- **Information given**
Lemma serves_ender x q `{!Setter q} a : ending x = true ->
  (forall m, q m = ext x m) -> (forall m v, ext x (upd q (fun _ => v) m) = v) ->
  (forall m v, ext_same (Some x) m (upd q (fun _ => v) m)) ->
  (forall m v, closeq_int (upd q (fun _ => v) m) = closeq_int m /\
    resetq_int (upd q (fun _ => v) m) = resetq_int m) ->
  (forall m v, still m (upd q (fun _ => v) m)) ->
  forall {B} (r : Z -> B), serves a (ret ← zoom q (Click.StreamEnqueue a); wake_stack;; mret (r ret)).
Proof using.
  intros Hx H1 H2 H3 H4 H5 B r m Hm Ha H0 Hn. unfold wake_stack. rewrite !wpe_bind.
  eapply wpe_mono; [apply (hand_over x q); try done|].
  intros u m' [Hm' _]. rewrite wpe_bind, wpe_modify, wpe_ret. by apply (still_handling m').
Qed.

Lemma serves_closeq a {B} (r : Z -> B) : serves a (ret ← zoom closeq (Click.StreamEnqueue a); wake_stack;; mret (r ret)).
Proof using. apply (serves_ender QClose); over_side. Qed.

Lemma serves_resetq a {B} (r : Z -> B) : serves a (ret ← zoom resetq (Click.StreamEnqueue a); wake_stack;; mret (r ret)).
Proof using. apply (serves_ender QReset); over_side. Qed.

Ltac lends :=
  repeat first
    [ match goal with
      | |- lends _ (if ?b then _ else _) => destruct b
      | |- lends _ (let _ := _ in _) => cbv zeta
      | |- lends _ (match ?x with _ => _ end) => destruct x
      end
    | apply lends_ret | apply lends_sendq | apply lends_ackq | apply lends_connectq
    | solve [eauto 2 with lends nocore]
    | apply lends_touches; [solve [stab]|solve [frames]]
    | apply lends_when
    | apply lends_bind; [|intros ?] ].

Ltac serves :=
  repeat first
    [ match goal with
      | |- serves _ (if ?b then _ else _) => destruct b
      | |- serves _ (let _ := _ in _) => cbv zeta
      | |- serves _ (match ?x with _ => _ end) => destruct x
      end
    | apply serves_discard | apply serves_closeq | apply serves_resetq
    | apply serves_touches; [solve [stab]|solve [frames]]
    | apply serves_bind; [solve [stab]|solve [frames]|intros ?] ].

Create HintDb lends.

(** *** Reading and writing *)

Lemma benign_SBPut buf n : only benign (Buffer.SBPut buf n).
Proof using. unfold Buffer.SBPut, Buffer.memcpy_data. stab. Qed.

Lemma benign_SBInit b g n : only benign (Manager.SBInit (P := mem_pool) (Q := Click.click_queue) b g n).
Proof using. unfold Manager.SBInit. stab. Qed.

Hint Resolve quiet_sndbuf_run touches_rcvbuf_run benign_SBPut benign_SBInit benign_RBRemove : stab.
Hint Resolve keeps_rcvbuf_of : stab.
Hint Extern 1 (stable _ _ still (zoom _ _)) => (apply quiet_zoom; [solve [auto with stab]|done]) : stab.

Lemma lends_advertise_window a : lends a (advertise_window a).
Proof using. unfold advertise_window, wake_stack. lends. Qed.

Hint Resolve lends_advertise_window : lends.

Lemma lends_CopyToUser a len : lends a (CopyToUser a len).
Proof using. unfold CopyToUser. lends. Qed.

Lemma lends_request_send a : lends a (request_send a).
Proof using. unfold request_send, wake_stack. lends. Qed.

Lemma lends_CopyFromUser a buf len : lends a (CopyFromUser a buf len).
Proof using. unfold CopyFromUser, ensure_sndbuf. lends. Qed.

Hint Resolve lends_CopyToUser lends_request_send lends_CopyFromUser : lends.

Lemma lends_readv_loop a lens acc : lends a (readv_loop a lens acc).
Proof using. revert acc. induction lens; intros acc; cbn [readv_loop]; lends. Qed.

Lemma lends_writev_loop a iov acc : lends a (writev_loop a iov acc).
Proof using. revert acc. induction iov; intros acc; cbn [writev_loop]; lends. Qed.

Hint Resolve lends_readv_loop lends_writev_loop : lends.

(** ** The calls *)

(** The stream behind the socket [i] is alive; it has not been handed over to be ended. *)
Definition live_object (i : Z) (m : mtcp_manager) : Prop :=
  forall s, smap m !! i = Some s -> socktype s = MTCP_SOCK_STREAM -> sock_obj s <> 0 -> alive (sock_obj s) m.

Definition own_object (i : Z) (m : mtcp_manager) : Prop :=
  forall s, smap m !! i = Some s -> socktype s = MTCP_SOCK_STREAM -> sock_obj s <> 0 ->
    alive (sock_obj s) m /\ sock_obj s ∉ enders m.

Definition not_listening (i : Z) (m : mtcp_manager) : Prop :=
  forall s, smap m !! i = Some s -> socktype s <> MTCP_SOCK_LISTENER.

Lemma enter {A} c i (k : socket_map -> MT (api_result A)) m : handling m ->
  (forall s, smap m !! i = Some s -> wpe benign (k s) (fun _ m' => handling m') m) ->
  wpe benign (with_manager c (with_socket i k)) (fun _ m' => handling m') m.
Proof using.
  intros Hm Hk. unfold with_manager, with_socket. destruct (GetMTCPManager c); [by apply wpe_ret|].
  rewrite wpe_bind, wpe_get. destruct (in_range i m); [|by apply wpe_ret].
  unfold socket_at. rewrite !wpe_bind, wpe_get, wpe_unwrap.
  destruct (smap m !! i) as [s|] eqn:E; [by apply Hk|split_and!; discriminate].
Qed.

Lemma calm {A} (f : MT A) m : quiet f -> kept f -> handling m -> wpe benign f (fun _ m' => handling m') m.
Proof using. intros Hf Hk Hm. eapply wpe_mono; [by apply calm_handling|]. by intros r m' [? _]. Qed.

Lemma quiet_pipe_at p : quiet (pipe_at p).
Proof using. unfold pipe_at. stab. Qed.

Hint Resolve quiet_pipe_at : stab.

Lemma quiet_RaiseEventToPair i ev : quiet (RaiseEventToPair i ev).
Proof using. unfold RaiseEventToPair. stab. Qed.

Hint Resolve quiet_RaiseEventToPair : stab.

Lemma quiet_PipeRead c i len : quiet (PipeRead c i len).
Proof using.
  unfold PipeRead, with_pipe, with_manager, with_socket, pipe_read_wait, pipe_read_now, pipe_set. stab.
Qed.

Lemma quiet_PipeWrite c i src len : quiet (PipeWrite c i src len).
Proof using.
  unfold PipeWrite, with_pipe, with_manager, with_socket, pipe_write_wait, pipe_write_now, pipe_set. stab.
Qed.

Lemma quiet_PipeClose i : quiet (PipeClose i).
Proof using. unfold PipeClose, pipe_set. stab. Qed.

Lemma quiet_CloseEpollSocket i : quiet (CloseEpollSocket i).
Proof using. unfold CloseEpollSocket. stab. Qed.

Lemma quiet_CloseListeningSocket i : quiet (CloseListeningSocket i).
Proof using. unfold CloseListeningSocket. stab. Qed.

Lemma quiet_FreeSocket i : quiet (FreeSocket i).
Proof using. unfold FreeSocket. stab. Qed.

(** Code on the stream behind a socket. *)
Lemma lend_live {A} i s m (f : MT A) : handling m -> live_object i m -> smap m !! i = Some s ->
  socktype s = MTCP_SOCK_STREAM -> sock_obj s <> 0 -> lends (sock_obj s) f ->
  wpe benign f (fun _ m' => handling m') m.
Proof using.
  intros Hm Hl Hs Ht H0 Hf. eapply wpe_mono; [by apply Hf; [|eapply Hl|]|]. by intros r m' [? _].
Qed.

Lemma with_reader_ok {A} i s m (e : A) k : handling m -> live_object i m -> smap m !! i = Some s ->
  socktype s = MTCP_SOCK_STREAM -> (sock_obj s <> 0 -> lends (sock_obj s) (k (sock_obj s))) ->
  wpe benign (with_reader s e k) (fun _ m' => handling m') m.
Proof using.
  intros Hm Hl Hs Ht Hk. unfold with_reader. cbv zeta. destruct (sock_obj s =? 0) eqn:E; [by apply wpe_ret|].
  apply Z.eqb_neq in E. specialize (Hk E). apply (lend_live i s); try done. lends.
Qed.

Lemma with_writer_ok {A} i s m (k : Z -> MT (api_result A)) : handling m -> live_object i m ->
  smap m !! i = Some s -> socktype s = MTCP_SOCK_STREAM ->
  (sock_obj s <> 0 -> lends (sock_obj s) (k (sock_obj s))) ->
  wpe benign (with_writer s k) (fun _ m' => handling m') m.
Proof using.
  intros Hm Hl Hs Ht Hk. unfold with_writer. cbv zeta. destruct (sock_obj s =? 0) eqn:E; [by apply wpe_ret|].
  apply Z.eqb_neq in E. specialize (Hk E). apply (lend_live i s); try done. lends.
Qed.

(** The guards on the type of the socket. *)
Ltac guards :=
  repeat match goal with
  | |- wpe _ (if ?b then mret _ else _) _ _ => destruct b eqn:?; [by apply wpe_ret|]
  end;
  repeat match goal with
  | H : negb _ = false |- _ => apply negb_false_iff, Z.eqb_eq in H
  end.

Lemma mtcp_recv_ok c i len flags m : handling m -> live_object i m ->
  wpe benign (mtcp_recv c i len flags) (fun _ m' => handling m') m.
Proof using.
  intros Hm Hl. apply enter; [done|]. intros s Hs. guards.
  destruct (socktype s =? MTCP_SOCK_PIPE); [apply calm; [apply quiet_PipeRead|frames|done]|]. guards.
  apply (with_reader_ok i); [done..|]. intros _. unfold event_remaining, PeekForUser. lends.
Qed.

Lemma mtcp_readv_ok c i iov m : handling m -> live_object i m ->
  wpe benign (mtcp_readv c i iov) (fun _ m' => handling m') m.
Proof using.
  intros Hm Hl. apply enter; [done|]. intros s Hs. guards.
  apply (with_reader_ok i); [done..|]. intros _. unfold event_remaining. lends.
Qed.

Lemma lends_raise_writable a s i : lends a (raise_writable s i a).
Proof using. unfold raise_writable. lends. Qed.

Hint Resolve lends_raise_writable : lends.

Lemma mtcp_write_ok c i buf len m : handling m -> live_object i m ->
  wpe benign (mtcp_write c i buf len) (fun _ m' => handling m') m.
Proof using.
  intros Hm Hl. apply enter; [done|]. intros s Hs. guards.
  destruct (socktype s =? MTCP_SOCK_PIPE); [apply calm; [apply quiet_PipeWrite|frames|done]|]. guards.
  apply (with_writer_ok i); [done..|]. intros _. lends.
Qed.

(** *** Ending *)

Lemma serve_own {A} i s m (f : MT A) : handling m -> own_object i m -> smap m !! i = Some s ->
  socktype s = MTCP_SOCK_STREAM -> sock_obj s <> 0 -> serves (sock_obj s) f ->
  wpe benign f (fun _ m' => handling m') m.
Proof using. intros Hm Hl Hs Ht H0 Hf. destruct (Hl s Hs Ht H0). by apply Hf. Qed.

Lemma mtcp_abort_ok c i m : handling m -> own_object i m ->
  wpe benign (mtcp_abort c i) (fun _ m' => handling m') m.
Proof using.
  intros Hm Hl. apply enter; [done|]. intros s Hs. guards. apply (serve_own i s); [done..|by apply Z.eqb_neq|].
  pose proof quiet_FreeSocket. serves.
Qed.

Lemma CloseStreamSocket_ok i s m : handling m -> own_object i m -> smap m !! i = Some s ->
  socktype s = MTCP_SOCK_STREAM -> wpe benign (CloseStreamSocket i) (fun _ m' => handling m') m.
Proof using.
  intros Hm Hl Hs Ht. unfold CloseStreamSocket, socket_at. rewrite !wpe_bind, wpe_get, wpe_unwrap, Hs. cbv zeta.
  guards. apply (serve_own i s); [done..|by apply Z.eqb_neq|]. serves.
Qed.

Lemma mtcp_close_ok c i m : handling m -> own_object i m ->
  wpe benign (mtcp_close c i) (fun _ m' => handling m') m.
Proof using.
  intros Hm Hl. apply enter; [done|]. intros s Hs. guards. rewrite wpe_bind.
  eapply wpe_mono; [|intros r m' Hm'; rewrite wpe_bind; eapply wpe_mono;
    [apply calm; [apply quiet_FreeSocket|frames|exact Hm']|by intros ? ? ?; apply wpe_ret]].
  destruct (socktype s =? MTCP_SOCK_STREAM) eqn:Et; [by apply (CloseStreamSocket_ok i s); try apply Z.eqb_eq|].
  destruct (socktype s =? MTCP_SOCK_LISTENER); [apply calm; [apply quiet_CloseListeningSocket|frames|done]|].
  destruct (socktype s =? MTCP_SOCK_EPOLL); [apply calm; [apply quiet_CloseEpollSocket|frames|done]|].
  destruct (socktype s =? MTCP_SOCK_PIPE); [apply calm; [apply quiet_PipeClose|frames|done]|by apply wpe_ret].
Qed.

(** *** Connecting *)

Lemma app_inv_streams m m' : app_queues m' = app_queues m -> streams m' = streams m -> app_inv m -> app_inv m'.
Proof using.
  intros Hq Hs [Hw Hl]. split; [by apply (queues_wf_same m)|].
  intros a. rewrite (proj2 (proj2 (app_queues_handed _ _ Hq))). unfold alive. rewrite Hs. apply Hl.
Qed.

- **Prompt**
Would you print exactly, and only, the lines of the data above from the line with "(forall m, q" through the line with "eapply wpe_mono; [apply", inclusive?

- **Answer box**
  (forall m, q m = ext x m) -> (forall m v, ext x (upd q (fun _ => v) m) = v) ->
  (forall m v, ext_same (Some x) m (upd q (fun _ => v) m)) ->
  (forall m v, closeq_int (upd q (fun _ => v) m) = closeq_int m /\
    resetq_int (upd q (fun _ => v) m) = resetq_int m) ->
  (forall m v, still m (upd q (fun _ => v) m)) ->
  forall {B} (r : Z -> B), serves a (ret ← zoom q (Click.StreamEnqueue a); wake_stack;; mret (r ret)).
Proof using.
  intros Hx H1 H2 H3 H4 H5 B r m Hm Ha H0 Hn. unfold wake_stack. rewrite !wpe_bind.
  eapply wpe_mono; [apply (hand_over x q); try done|].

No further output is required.